À l’université, où elle suit des études de sociologie, les choses se passent mieux. « Là, je passe inaperçue. Pourvu que ça dure », s’amuse Faïza. Et comme pour faire un pied de nez à l’univers de la télé, elle a refusé un poste de chroniqueuse qu’une grande chaîne lui proposait au lendemain d’une émission à laquelle elle avait été invitée. Chroniqueuse à la petite semaine, ça ne l’intéresse pas. Étonnant chez un auteur dont le roman est truffé de références au monde de la télévision ? « Je veux écrire, déclare-t-elle, pas passer à la télé. »
C’est que, dans la famille Guène, le livre est un objet sacré, et la littérature une nourriture quotidienne autant que les plats mitonnés par la mère. « Chez nous, le livre est vénéré. Ma mère veille à ce que nous n’écornions pas les pages et supporte encore moins que nous les salissions », confie-t-elle.
La publication de son roman tient à un heureux concours de circonstances. Faïza écrit trente pages qu’elle fait lire au président de l’association à laquelle elle apporte son concours à la cité. Le manuscrit passe d’une main à une autre et atterrit chez Hachette Littérature. Les éditeurs sont de suite emballés. Faïza reçoit un coup de fil. « Tu veux signer un contrat ? » lui demande-t-on. En guise d’à-valoir, elle touche un chèque de 1 500 euros.
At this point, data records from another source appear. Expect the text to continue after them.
(** * A live-audio chat client: model of [App.tsx] and of [utils/audio]

    The development has two parts.  Part I embeds the program: the wire
    codec and audio decoding of [utils/audio], the message types of
    [types.ts], and the component [App] of [App.tsx] (text routing,
    [sendMessage], [stopListening], [startListening] and the callbacks of
    the live session).  Part II states and proves the properties.

    Conventions.
    - A JavaScript string is a [string]: a sequence of code units below 256.
    - A message id is the decimal rendering of an integer ([Date.now()],
      [Date.now() + 1], or the literal ['1']); it is represented by that
      integer, rendering being injective and never empty.  At run time an
      id can also be [null] (the cast [userInputId as string] checks
      nothing): the id of a record is an [option], [None] being [null].
    - A time of the audio clock is a rational number; only order, [max] and
      addition are used on times.
    - A React state setter called with an updater hands the updater to
      React, which runs it when it renders the component next: after the
      synchronous code of the handler that called the setter, in the order
      of the calls.  An updater reads the variables it closes over as they
      are when it runs.  The component is rendered after each handler, so
      an updater that closes over constants only is applied where it is
      handed over; those of [onmessage], which close over the variables of
      the session, are applied once the handler has run its synchronous
      code, with the values the variables have then.
    - A callback given to [then] on a promise runs after the synchronous
      code that registered it, and only if the promise resolves. *)

From Stdlib Require Import ZArith NArith QArith Qminmax Qround List String Ascii Bool Lia Lqa.
From Stdlib Require Import Relations.
From Stdlib.Strings Require Byte.
Import ListNotations.
Local Open Scope string_scope.
Local Open Scope list_scope.

(* ================================================================== *)
(** * Part I: the program *)
(* ================================================================== *)

(** ** Errors: the four kinds of the specification (§7), the refusal of
    the platform decoder on text that is not base64, and the error of
    reading a property of [undefined] *)

Inductive SessionError : Type :=
  | DeviceAccessError
  | ChannelError
  | MalformedAudioError
  | AlreadyActiveError
  | InvalidCharacterError
  | TypeError.

Inductive result (A : Type) : Type :=
  | Ok (a : A)
  | Err (e : SessionError).
Arguments Ok {A} a.
Arguments Err {A} e.

(** ** [utils/audio] *)

Module Audio.

Definition bytes := list Byte.byte.

Definition alphabet : string :=
  "ABCDEFGHIJKLMNOPQRSTUVWXYZabcdefghijklmnopqrstuvwxyz0123456789+/".

Definition pad : ascii := "="%char.

(** The character of a sextet. *)
Definition encChar (n : N) : ascii :=
  match String.get (N.to_nat n) alphabet with
  | Some c => c
  | None => pad
  end.

(** The sextet of a character of the alphabet. *)
Definition decChar (c : ascii) : option N :=
  let k := N_of_ascii c in
  if (65 <=? k)%N && (k <=? 90)%N then Some (k - 65)%N
  else if (97 <=? k)%N && (k <=? 122)%N then Some (k - 71)%N
  else if (48 <=? k)%N && (k <=? 57)%N then Some (k + 4)%N
  else if (k =? 43)%N then Some 62%N
  else if (k =? 47)%N then Some 63%N
  else None.

Definition byte_of (n : N) : Byte.byte :=
  match Byte.of_N (n mod 256) with
  | Some b => b
  | None => Byte.x00
  end.

(** Modelled from the spec: [encode] of [utils/audio] is not among the
    sources; §4.2 gives it standard base64 semantics, every 3 input bytes
    becoming 4 output characters, the last group padded with [=]. *)
Fixpoint encode (bs : bytes) : string :=
  match bs with
  | [] => ""
  | [a] =>
      let x := Byte.to_N a in
      String (encChar (x / 4))
        (String (encChar ((x mod 4) * 16))
           (String pad (String pad "")))
  | [a; b] =>
      let x := Byte.to_N a in
      let y := Byte.to_N b in
      String (encChar (x / 4))
        (String (encChar ((x mod 4) * 16 + y / 16))
           (String (encChar ((y mod 16) * 4))
              (String pad "")))
  | a :: b :: c :: rest =>
      let x := Byte.to_N a in
      let y := Byte.to_N b in
      let z := Byte.to_N c in
      String (encChar (x / 4))
        (String (encChar ((x mod 4) * 16 + y / 16))
           (String (encChar ((y mod 16) * 4 + z / 64))
              (String (encChar (z mod 64)) (encode rest))))
  end%N.

Definition is_empty (s : string) : bool :=
  match s with
  | EmptyString => true
  | String _ _ => false
  end.

(** Modelled from the spec: [decode] of [utils/audio] is not among the
    sources; §4.2 gives it as the inverse of [encode].  Text that is not
    padded base64 is refused ([None], the exception of the platform
    decoder). *)
Fixpoint decode (s : string) : option bytes :=
  match s with
  | EmptyString => Some []
  | String c0 (String c1 (String c2 (String c3 rest))) =>
      match decChar c0, decChar c1 with
      | Some s0, Some s1 =>
          let b0 := byte_of (s0 * 4 + s1 / 16) in
          if Ascii.eqb c2 pad then
            if Ascii.eqb c3 pad && is_empty rest then Some [b0] else None
          else
            match decChar c2 with
            | Some s2 =>
                let b1 := byte_of ((s1 mod 16) * 16 + s2 / 4) in
                if Ascii.eqb c3 pad then
                  if is_empty rest then Some [b0; b1] else None
                else
                  match decChar c3 with
                  | Some s3 =>
                      let b2 := byte_of ((s2 mod 4) * 64 + s3) in
                      match decode rest with
                      | Some bs => Some (b0 :: b1 :: b2 :: bs)
                      | None => None
                      end
                  | None => None
                  end
            | None => None
            end
      | _, _ => None
      end
  | _ => None
  end%N.

(** Characters produced for [n] bytes: four per group of three, the last
    group completed by padding. *)
Definition encoded_length (n : nat) : nat := 4 * ((n + 2) / 3).

(** A decoded buffer: what [decodeAudioData] hands to the output context. *)
Record AudioBuffer : Type := mkAudioBuffer {
  numberOfChannels : positive;
  sampleRate : positive;
  channelData : list Z          (* interleaved signed 16-bit samples *)
}.

(** Frames per channel. *)
Definition length (b : AudioBuffer) : N :=
  (N.of_nat (List.length (channelData b)) / Npos (numberOfChannels b))%N.

(** Seconds of audio: frames over frames per second. *)
Definition duration (b : AudioBuffer) : Q :=
  Z.of_N (length b) # sampleRate b.

Definition int16_of_le (lo hi : Byte.byte) : Z :=
  let u := (Z.of_N (Byte.to_N lo) + 256 * Z.of_N (Byte.to_N hi))%Z in
  if (32768 <=? u)%Z then (u - 65536)%Z else u.

Fixpoint samples_of_bytes (bs : bytes) : list Z :=
  match bs with
  | lo :: hi :: rest => int16_of_le lo hi :: samples_of_bytes rest
  | _ => []
  end.

(** Modelled from the spec: [decodeAudioData] of [utils/audio] is not among
    the sources; §4.2: the bytes are 16-bit PCM samples, the sample count is
    byte length / 2 / channelCount, the duration is sample count /
    sampleRate, and a byte length that is not a whole multiple of
    [2 * channelCount] fails with [MalformedAudioError]. *)
Definition decodeAudioData (data : bytes) (rate numChannels : positive)
  : result AudioBuffer :=
  if (N.of_nat (List.length data) mod (2 * Npos numChannels) =? 0)%N
  then Ok (mkAudioBuffer numChannels rate (samples_of_bytes data))
  else Err MalformedAudioError.

End Audio.

(** ** [types.ts] *)

Module Types.

Inductive ChatRole : Type := USER | AI | SYSTEM.

Inductive SourceType : Type := search | maps.

Record GroundingSource : Type := mkSource {
  title : string;
  uri : string;
  type : SourceType
}.

Record Message : Type := mkMessage {
  id : option Z;             (* None: null *)
  role : ChatRole;
  text : string;
  sources : option (list GroundingSource);
  isLoading : option bool
}.

(** [{ ...msg, text: t }] *)
Definition with_text (t : string) (msg : Message) : Message :=
  mkMessage (id msg) (role msg) t (sources msg) (isLoading msg).

Definition ChatRole_eqb (a b : ChatRole) : bool :=
  match a, b with
  | USER, USER | AI, AI | SYSTEM, SYSTEM => true
  | _, _ => false
  end.

(** [a === b] on two ids, each a string or [null]. *)
Definition id_eqb (a b : option Z) : bool :=
  match a, b with
  | Some x, Some y => (x =? y)%Z
  | None, None => true
  | _, _ => false
  end.

End Types.

(** ** [App.tsx]: text routing *)

Module Routing.

Definition between (lo hi k : N) : bool := ((lo <=? k) && (k <=? hi))%N.

(** [toLowerCase] on one code unit below 256: the letters [A]-[Z] and the
    accented capitals U+00C0-U+00DE (the sign U+00D7 apart) move up by 32. *)
Definition toLowerCase_unit (c : ascii) : ascii :=
  let k := N_of_ascii c in
  if between 65 90 k || (between 192 222 k && negb (k =? 215)%N)
  then ascii_of_N (k + 32)
  else c.

Fixpoint toLowerCase (s : string) : string :=
  match s with
  | EmptyString => EmptyString
  | String c rest => String (toLowerCase_unit c) (toLowerCase rest)
  end.

(** [s.includes(k)]: [k] starts at some position of [s]. *)
Fixpoint includes (s k : string) : bool :=
  String.prefix k s ||
  match s with
  | EmptyString => false
  | String _ rest => includes rest k
  end.

Definition hasGroundingKeywords (text : string) (keywords : list string) : bool :=
  let lowerText := toLowerCase text in
  existsb (fun keyword => includes lowerText keyword) keywords.

Definition SEARCH_KEYWORDS : list string :=
  ["who"; "what is"; "when"; "latest"; "news"; "search for"].

Definition MAPS_KEYWORDS : list string :=
  ["where"; "nearby"; "directions"; "restaurants"; "locations"; "find"].

(** The three branches of the conditional of [sendMessage]. *)
Inductive Route : Type := MapsGrounding | SearchGrounding | StandardChat.

Definition route (messageText : string) : Route :=
  if hasGroundingKeywords messageText MAPS_KEYWORDS then MapsGrounding
  else if hasGroundingKeywords messageText SEARCH_KEYWORDS then SearchGrounding
  else StandardChat.

(** [k] occurs in [s]. *)
Definition substring (k s : string) : Prop :=
  exists pre post : string, s = (pre ++ k ++ post)%string.

End Routing.

(** ** [App.tsx]: the component *)

Module App.

Import Types.

(** *** Platform objects held in refs *)

Definition Chat := unit.
Definition LiveSession := nat.
Definition MediaStream := nat.
Definition ScriptProcessorNode := nat.

(** The promise that [ai.live.connect] returns: it resolves to a session,
    or it is rejected. *)
Inductive SessionPromise : Type :=
  | resolves (session : LiveSession)
  | rejects.

Inductive AudioContextState : Type := suspended | running | closed.

Record AudioContext : Type := mkAudioContext {
  ctx : nat;
  ctxRate : N;
  state : AudioContextState
}.

Definition is_closed (c : AudioContext) : bool :=
  match state c with
  | closed => true
  | _ => false
  end.

(** Calls made on platform objects, in order. *)
Inductive DeviceCall : Type :=
  | SessionClose (s : LiveSession)
  | TrackStop (m : MediaStream)
  | ProcessorDisconnect (p : ScriptProcessorNode)
  | ContextClose (c : AudioContext)
  | ContextCreate (c : nat) (rate : N)
  | LiveConnect (p : SessionPromise).

(** [AudioContext.close()] is refused on a context that is closed; no other
    call of the component can fail. *)
Definition refused (c : DeviceCall) : bool :=
  match c with
  | ContextClose a => is_closed a
  | _ => false
  end.

(** *** State of the component: React state, refs, and the calls made *)

Record State : Type := mkState {
  messages : list Message;
  input : string;
  isListening : bool;
  isLoading : bool;
  isApiKeyReady : bool;
  chatRef : option Chat;
  sessionPromiseRef : option SessionPromise;
  mediaStreamRef : option MediaStream;
  audioContextRef : option AudioContext;
  scriptProcessorRef : option ScriptProcessorNode;
  calls : list DeviceCall
}.

Definition greeting : Message :=
  mkMessage (Some 1%Z) AI
    "Hello! How can I help you today? You can ask me questions, or press the microphone to talk."
    None None.

Definition initial : State :=
  mkState [greeting] "" false false false None None None None None [].

Definition setMessages (f : list Message -> list Message) (st : State) : State :=
  mkState (f (messages st)) (input st) (isListening st) (isLoading st)
    (isApiKeyReady st) (chatRef st) (sessionPromiseRef st) (mediaStreamRef st)
    (audioContextRef st) (scriptProcessorRef st) (calls st).

Definition setInput (v : string) (st : State) : State :=
  mkState (messages st) v (isListening st) (isLoading st)
    (isApiKeyReady st) (chatRef st) (sessionPromiseRef st) (mediaStreamRef st)
    (audioContextRef st) (scriptProcessorRef st) (calls st).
Premier roman et premier succès à 19 ans : trop gros, trop tôt pour une fille de banlieue ? Assurément pas. À 7 ans, Faïza participait à la confection d’un journal avec ses camarades d’école. À 13 ans, elle faisait déjà partie d’une association qui tentait « de faire émerger la parole dans les quartiers dits sensibles ». Nom de l’association ? « Les Engraineurs ».
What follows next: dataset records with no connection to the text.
(** * LoquacityAI: the streaming conversation session of [SearchPage.tsx]

    A shallow embedding of the parts of [src/components/SearchPage.tsx] and
    [src/services/geminiService.ts] that merge sources and citations,
    drive one question/answer turn, cancel it, persist it and enrich it.

    Conventions.
    - A JavaScript [Map] is an association list in insertion order with
      unique keys: [Map.prototype.set] on a present key replaces the value
      in place, on a fresh key it appends.
    - Strings are [string]; whitespace is the ASCII part of what
      [String.prototype.trim] and the regular expression class [\s] strip.
    - [number] fields that hold character offsets are [Z].
    - [crypto.randomUUID()] is a counter: ids are fresh natural numbers. *)

From Stdlib Require Import List String Ascii ZArith Bool Lia Arith.
From Stdlib Require Import DecimalString.
Import ListNotations.
Local Open Scope string_scope.
Local Open Scope list_scope.

Set Implicit Arguments.

(** ** JavaScript [Map] with string keys *)

Module JsMap.
Section Defs.
Variable V : Type.

Definition t := list (string * V).

Definition empty : t := [].

(** [m.set(k, v)] *)
Fixpoint set (k : string) (v : V) (m : t) : t :=
  match m with
  | [] => [(k, v)]
  | (k', v') :: r =>
      if String.eqb k' k then (k, v) :: r else (k', v') :: set k v r
  end.

(** [m.get(k)] *)
Fixpoint get (k : string) (m : t) : option V :=
  match m with
  | [] => None
  | (k', v') :: r => if String.eqb k' k then Some v' else get k r
  end.

(** [Array.from(m.keys())] and [Array.from(m.values())] *)
Definition keys (m : t) : list string := map fst m.
Definition values (m : t) : list V := map snd m.

(** [m.size] *)
Definition size (m : t) : nat := List.length m.

(** [l.forEach(v => m.set(key(v), v))] *)
Definition setAll (key : V -> string) (l : list V) (m : t) : t :=
  fold_left (fun acc v => set (key v) v acc) l m.

(** The representation invariant of a [Map]: no key occurs twice. *)
Definition wf (m : t) : Prop := NoDup (keys m).
End Defs.
End JsMap.

(** Keys in order of first appearance. *)
Definition pushNew (acc : list string) (k : string) : list string :=
  if existsb (String.eqb k) acc then acc else acc ++ [k].

Definition firstSeen (l : list string) : list string :=
  fold_left pushNew l [].

(** The last element of [l] whose key is [k]. *)
Definition lastWith (V : Type) (key : V -> string) (k : string) (l : list V)
  : option V :=
  find (fun v => String.eqb (key v) k) (rev l).

(** ** Data model ([src/types.ts]) *)

Record Source := { title : string; uri : string }.

Record Citation := {
  startIndex : option Z;
  endIndex : option Z;
  c_uri : string;
  license : option string
}.

Record ComparisonTableData := {
  headers : list string;
  rows : list (list string)
}.

Record ImageSearchResult := {
  imageUrl : string;
  sourceUrl : string;
  i_title : string
}.

(** A field that can be [undefined], [null] or a value. *)
Inductive Opt3 (A : Type) : Type :=
| Undefined
| Null
| Value (a : A).
Arguments Undefined {A}.
Arguments Null {A}.
Arguments Value {A} a.

(** ** Source/citation merge of one chunk (SearchPage.tsx, lines 205, 214) *)

(** Template literal interpolation of an optional integer. *)
Definition showIndex (i : option Z) : string :=
  match i with
  | None => "undefined"
  | Some z => NilZero.string_of_int (Z.to_int z)
  end.

(** [`${c.startIndex}-${c.uri}`] *)
Definition citationKey (c : Citation) : string :=
  (showIndex (startIndex c) ++ "-" ++ c_uri c)%string.

(** What [performSmartSearch] yields. *)
Record StreamChunk := {
  text : option string;
  sources : option (list Source);
  citations : option (list Citation)
}.

(** The accumulators of one turn: [fullText], [sourcesMap], [citationsMap]. *)
Record Acc := {
  fullText : string;
  sourcesMap : JsMap.t Source;
  citationsMap : JsMap.t Citation
}.

Definition emptyAcc : Acc :=
  {| fullText := ""; sourcesMap := JsMap.empty _; citationsMap := JsMap.empty _ |}.

(** [x || ''] on an optional string *)
Definition orEmpty (o : option string) : string :=
  match o with
  | Some s => s
  | None => ""
  end.

Definition mergeSources (o : option (list Source)) (m : JsMap.t Source)
  : JsMap.t Source :=
  match o with
  | Some l => JsMap.setAll uri l m
  | None => m
  end.

Definition mergeCitations (o : option (list Citation)) (m : JsMap.t Citation)
  : JsMap.t Citation :=
  match o with
  | Some l => JsMap.setAll citationKey l m
  | None => m
  end.

(** The body of the [for await] loop of line 205, after the cancellation
    test. *)
Definition mergeChunk (a : Acc) (c : StreamChunk) : Acc :=
  {| fullText := (fullText a ++ orEmpty (text c))%string;
     sourcesMap := mergeSources (sources c) (sourcesMap a);
     citationsMap := mergeCitations (citations c) (citationsMap a) |}.

Definition mergeChunks (cs : list StreamChunk) (a : Acc) : Acc :=
  fold_left mergeChunk cs a.

(** [Array.from(sourcesMap.values())] after a whole stream. *)
Definition mergedSources (cs : list StreamChunk) : list Source :=
  JsMap.values (sourcesMap (mergeChunks cs emptyAcc)).

Definition mergedCitations (cs : list StreamChunk) : list Citation :=
  JsMap.values (citationsMap (mergeChunks cs emptyAcc)).

(** All sources of a chunk sequence, in arrival order. *)
Definition allSources (cs : list StreamChunk) : list Source :=
  flat_map (fun c => match sources c with Some l => l | None => [] end) cs.

Definition allCitations (cs : list StreamChunk) : list Citation :=
  flat_map (fun c => match citations c with Some l => l | None => [] end) cs.

(** ** Strings as JavaScript uses them *)

(** The ASCII members of the white space that [trim] and [\s] recognise. *)
Definition isSpace (c : ascii) : bool :=
  let n := nat_of_ascii c in
  (n =? 32)%nat || ((9 <=? n)%nat && (n <=? 13)%nat).

Fixpoint trimStart (s : string) : string :=
  match s with
  | String c r => if isSpace c then trimStart r else s
  | EmptyString => EmptyString
  end.

Fixpoint revString (s : string) (acc : string) : string :=
  match s with
  | String c r => revString r (String c acc)
  | EmptyString => acc
  end.

Definition trimEnd (s : string) : string :=
  revString (trimStart (revString s "")) "".

(** [s.trim()] *)
Definition trim (s : string) : string := trimEnd (trimStart s).

Definition isEmpty (s : string) : bool :=
  match s with
  | EmptyString => true
  | String _ _ => false
  end.

(** [s.startsWith(p)] *)
Definition startsWith (p s : string) : bool := String.prefix p s.

(** [s.includes(sub)] *)
Fixpoint includes (sub s : string) : bool :=
  String.prefix sub s ||
  match s with
  | String _ r => includes sub r
  | EmptyString => false
  end.

Fixpoint dropChars (n : nat) (s : string) : string :=
  match n, s with
  | S n', String _ r => dropChars n' r
  | _, _ => s
  end.

(** The text after the first occurrence of [sep], if there is one. *)
Fixpoint afterFirst (sep s : string) : option string :=
  if String.prefix sep s then Some (dropChars (String.length sep) s)
  else match s with
       | String _ r => afterFirst sep r
       | EmptyString => None
       end.

(** [s.indexOf(c)] and [s.lastIndexOf(c)] for a single character; [None] is
    the result -1. *)
Fixpoint indexOfChar (c : ascii) (s : string) : option nat :=
  match s with
  | EmptyString => None
  | String d r =>
      if Ascii.eqb c d then Some 0%nat
      else option_map S (indexOfChar c r)
  end.

Fixpoint lastIndexOfChar (c : ascii) (s : string) : option nat :=
  match s with
  | EmptyString => None
  | String d r =>
      match lastIndexOfChar c r with
      | Some i => Some (S i)
      | None => if Ascii.eqb c d then Some 0%nat else None
      end
  end.

(** ** Exceptions *)

(** A thrown value: an [Error] with its message, or anything else. *)
Inductive Thrown : Type :=
| ErrorObj (message : string)
| NotAnError.

Inductive Exc (A : Type) : Type :=
| Ok (a : A)
| Throw (e : Thrown).
Arguments Ok {A} a.
Arguments Throw {A} e.

Definition bindExc (A B : Type) (m : Exc A) (k : A -> Exc B) : Exc B :=
  match m with
  | Ok a => k a
  | Throw e => Throw e
  end.

Notation "x <- m ;; k" := (bindExc m (fun x => k))
  (at level 61, m at next level, right associativity).

(** [try { body } catch (e) { handler(e) }] *)
Definition tryCatch (A : Type) (body : Exc A) (handler : Thrown -> Exc A)
  : Exc A :=
  match body with
  | Ok a => Ok a
  | Throw e => handler e
  end.

(** [TypeError] raised by a property access on [undefined] or [null], or by
    a call of something that is not a function. *)
Definition typeError : Thrown := ErrorObj "TypeError".

(** ** JSON values ([Json] of [src/types.ts]) *)

#[warnings="-register-all"]
Inductive Json : Type :=
| JNull
| JBool (b : bool)
| JNumber (n : Z)
| JString (s : string)
| JArray (items : list Json)
| JObject (fields : list (string * Json)).

(** The platform functions the services call. [JSON.parse] either returns a
    value or throws a [SyntaxError]. *)
Class Builtins := {
  JSON_parse : string -> Exc Json
}.

(** [v.k] on a value that is neither [null] nor [undefined]; [None] is
    [undefined]. Only objects carry the property names used here. *)
Fixpoint lookupField (k : string) (fields : list (string * Json))
  : option Json :=
  match fields with
  | [] => None
  | (k', v) :: r => if String.eqb k' k then Some v else lookupField k r
  end.

Definition getProp (k : string) (v : Json) : option Json :=
  match v with
  | JObject fields => lookupField k fields
  | _ => None
  end.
La graine Faïza a germé, et la romancière en herbe attendra son heure pour faire complètement ses preuves. D’ici là, elle s’est mise au cinéma amateur. Elle réalise un moyen-métrage sur les ratonnades du 17 octobre 1961 à Paris. Un moyen de rendre hommage, dit-elle, à son père qui en fut une victime. Sa mère ne sera pas en reste. Elle sera l’héroïne d’un petit film dans lequel elle campe le rôle d’une femme divorcée avec trois enfants sur les bras. L’intrusion de Mme Guène dans le cinéma est le produit d’un autre concours de circonstances. Parce que l’actrice principale, la mère d’un camarade de lycée, fait faux bond à la dernière minute, Faïza sollicite sa maman. Celle-ci apprend son texte en quelques heures et s’improvise actrice pour faire plaisir à sa fille. Faïza savoure sa revanche. « Pendant seize ans, c’est elle qui me dirigeait. Le temps d’un film, on a inversé les rôles. Ce n’était pas si mal », rit-elle.
Avant de se lancer dans une nouvelle aventure littéraire, Faïza Guène a repris ses études à la fac. Son rêve : tourner un film au pays de ses parents, l’Algérie.